Required action ->
Below are some records. How many of their lines contain the string "ErrAccountNotFound"? Answer with the number alone.

#####

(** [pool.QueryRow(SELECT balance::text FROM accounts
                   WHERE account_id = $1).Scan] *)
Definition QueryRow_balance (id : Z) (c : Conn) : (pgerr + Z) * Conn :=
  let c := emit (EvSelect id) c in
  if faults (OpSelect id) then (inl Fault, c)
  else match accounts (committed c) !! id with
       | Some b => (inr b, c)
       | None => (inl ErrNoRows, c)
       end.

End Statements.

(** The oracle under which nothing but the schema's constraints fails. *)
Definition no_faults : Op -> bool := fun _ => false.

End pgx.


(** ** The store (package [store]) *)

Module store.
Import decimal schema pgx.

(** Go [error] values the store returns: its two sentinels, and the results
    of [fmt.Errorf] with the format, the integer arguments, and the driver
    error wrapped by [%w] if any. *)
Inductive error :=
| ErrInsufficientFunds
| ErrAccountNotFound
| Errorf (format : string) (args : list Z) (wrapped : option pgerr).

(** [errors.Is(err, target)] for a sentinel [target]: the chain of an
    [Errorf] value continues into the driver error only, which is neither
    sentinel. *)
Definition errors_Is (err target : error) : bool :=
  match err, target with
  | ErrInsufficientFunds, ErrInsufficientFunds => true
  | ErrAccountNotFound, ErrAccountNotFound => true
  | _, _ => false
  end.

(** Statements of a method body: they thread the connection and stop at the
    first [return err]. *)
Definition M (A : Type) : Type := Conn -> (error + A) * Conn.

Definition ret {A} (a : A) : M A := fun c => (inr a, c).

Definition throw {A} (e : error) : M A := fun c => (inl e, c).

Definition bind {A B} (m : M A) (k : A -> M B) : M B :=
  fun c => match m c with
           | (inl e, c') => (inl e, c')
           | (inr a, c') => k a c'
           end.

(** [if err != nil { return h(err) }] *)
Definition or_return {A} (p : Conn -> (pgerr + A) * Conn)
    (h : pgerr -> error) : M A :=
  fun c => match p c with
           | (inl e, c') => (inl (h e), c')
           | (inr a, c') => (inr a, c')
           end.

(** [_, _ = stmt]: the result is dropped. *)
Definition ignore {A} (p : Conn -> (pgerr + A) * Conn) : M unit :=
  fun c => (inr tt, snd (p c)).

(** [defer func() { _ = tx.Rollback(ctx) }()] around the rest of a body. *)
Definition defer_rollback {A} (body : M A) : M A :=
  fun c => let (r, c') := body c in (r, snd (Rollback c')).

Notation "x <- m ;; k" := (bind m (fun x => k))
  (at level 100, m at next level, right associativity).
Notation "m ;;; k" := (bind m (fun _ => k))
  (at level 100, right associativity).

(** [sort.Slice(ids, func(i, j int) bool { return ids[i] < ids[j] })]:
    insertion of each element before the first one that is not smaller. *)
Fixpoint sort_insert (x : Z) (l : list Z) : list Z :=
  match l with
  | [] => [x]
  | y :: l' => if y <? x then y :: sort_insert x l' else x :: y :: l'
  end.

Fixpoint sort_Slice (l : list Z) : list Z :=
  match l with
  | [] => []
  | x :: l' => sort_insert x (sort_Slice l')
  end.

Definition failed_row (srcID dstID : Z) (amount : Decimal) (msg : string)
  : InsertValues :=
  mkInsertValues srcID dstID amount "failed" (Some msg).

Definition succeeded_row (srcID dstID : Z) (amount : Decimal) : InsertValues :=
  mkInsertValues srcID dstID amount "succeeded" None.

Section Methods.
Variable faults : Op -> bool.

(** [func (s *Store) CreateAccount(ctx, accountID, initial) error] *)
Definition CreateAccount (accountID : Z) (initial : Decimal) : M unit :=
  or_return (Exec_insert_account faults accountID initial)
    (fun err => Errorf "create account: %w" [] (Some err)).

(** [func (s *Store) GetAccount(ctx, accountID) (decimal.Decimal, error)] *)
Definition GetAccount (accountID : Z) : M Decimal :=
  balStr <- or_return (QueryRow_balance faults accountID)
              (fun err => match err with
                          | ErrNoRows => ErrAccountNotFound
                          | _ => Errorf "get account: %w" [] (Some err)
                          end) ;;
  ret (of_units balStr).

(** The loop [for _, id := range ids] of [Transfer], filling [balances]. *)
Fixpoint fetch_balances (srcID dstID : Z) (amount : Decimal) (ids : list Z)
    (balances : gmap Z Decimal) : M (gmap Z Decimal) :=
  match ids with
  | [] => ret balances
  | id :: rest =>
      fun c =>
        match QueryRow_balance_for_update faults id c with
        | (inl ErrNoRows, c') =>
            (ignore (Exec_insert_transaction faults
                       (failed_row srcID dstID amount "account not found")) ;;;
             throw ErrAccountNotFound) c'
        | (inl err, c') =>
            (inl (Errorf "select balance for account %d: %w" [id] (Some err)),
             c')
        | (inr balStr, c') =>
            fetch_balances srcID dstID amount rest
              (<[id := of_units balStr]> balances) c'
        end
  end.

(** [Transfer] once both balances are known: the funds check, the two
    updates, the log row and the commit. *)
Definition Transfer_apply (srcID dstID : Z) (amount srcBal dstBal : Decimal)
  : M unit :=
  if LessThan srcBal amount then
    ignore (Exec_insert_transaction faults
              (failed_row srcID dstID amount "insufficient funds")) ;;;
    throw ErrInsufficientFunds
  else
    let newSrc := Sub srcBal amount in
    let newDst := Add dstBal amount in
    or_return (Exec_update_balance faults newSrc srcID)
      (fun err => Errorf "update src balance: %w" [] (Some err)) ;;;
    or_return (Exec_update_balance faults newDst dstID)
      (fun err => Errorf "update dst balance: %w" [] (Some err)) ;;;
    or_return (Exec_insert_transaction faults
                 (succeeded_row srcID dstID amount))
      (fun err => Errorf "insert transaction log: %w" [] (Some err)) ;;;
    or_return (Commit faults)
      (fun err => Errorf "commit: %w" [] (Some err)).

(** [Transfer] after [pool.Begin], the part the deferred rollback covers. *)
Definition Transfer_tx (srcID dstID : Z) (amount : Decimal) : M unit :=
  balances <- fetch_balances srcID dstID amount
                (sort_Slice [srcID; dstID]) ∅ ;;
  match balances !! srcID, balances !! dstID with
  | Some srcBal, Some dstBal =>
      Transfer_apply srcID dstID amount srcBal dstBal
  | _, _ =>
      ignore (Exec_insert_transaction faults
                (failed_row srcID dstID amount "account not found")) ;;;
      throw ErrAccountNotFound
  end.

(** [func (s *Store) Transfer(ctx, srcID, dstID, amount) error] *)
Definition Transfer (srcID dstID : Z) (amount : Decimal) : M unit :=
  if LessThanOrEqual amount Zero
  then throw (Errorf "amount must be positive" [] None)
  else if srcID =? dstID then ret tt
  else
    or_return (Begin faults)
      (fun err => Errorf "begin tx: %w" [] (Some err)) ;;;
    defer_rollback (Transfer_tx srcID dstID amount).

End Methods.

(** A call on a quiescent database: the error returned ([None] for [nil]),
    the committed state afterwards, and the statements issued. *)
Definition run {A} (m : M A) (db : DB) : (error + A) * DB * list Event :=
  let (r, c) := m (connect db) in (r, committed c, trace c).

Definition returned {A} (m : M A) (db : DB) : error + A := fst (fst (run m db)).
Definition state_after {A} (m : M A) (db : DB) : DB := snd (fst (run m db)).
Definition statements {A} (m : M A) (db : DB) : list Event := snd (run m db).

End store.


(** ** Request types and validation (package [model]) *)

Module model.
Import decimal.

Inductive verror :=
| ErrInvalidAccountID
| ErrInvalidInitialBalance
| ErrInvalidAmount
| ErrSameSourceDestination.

#####

Task result ->
5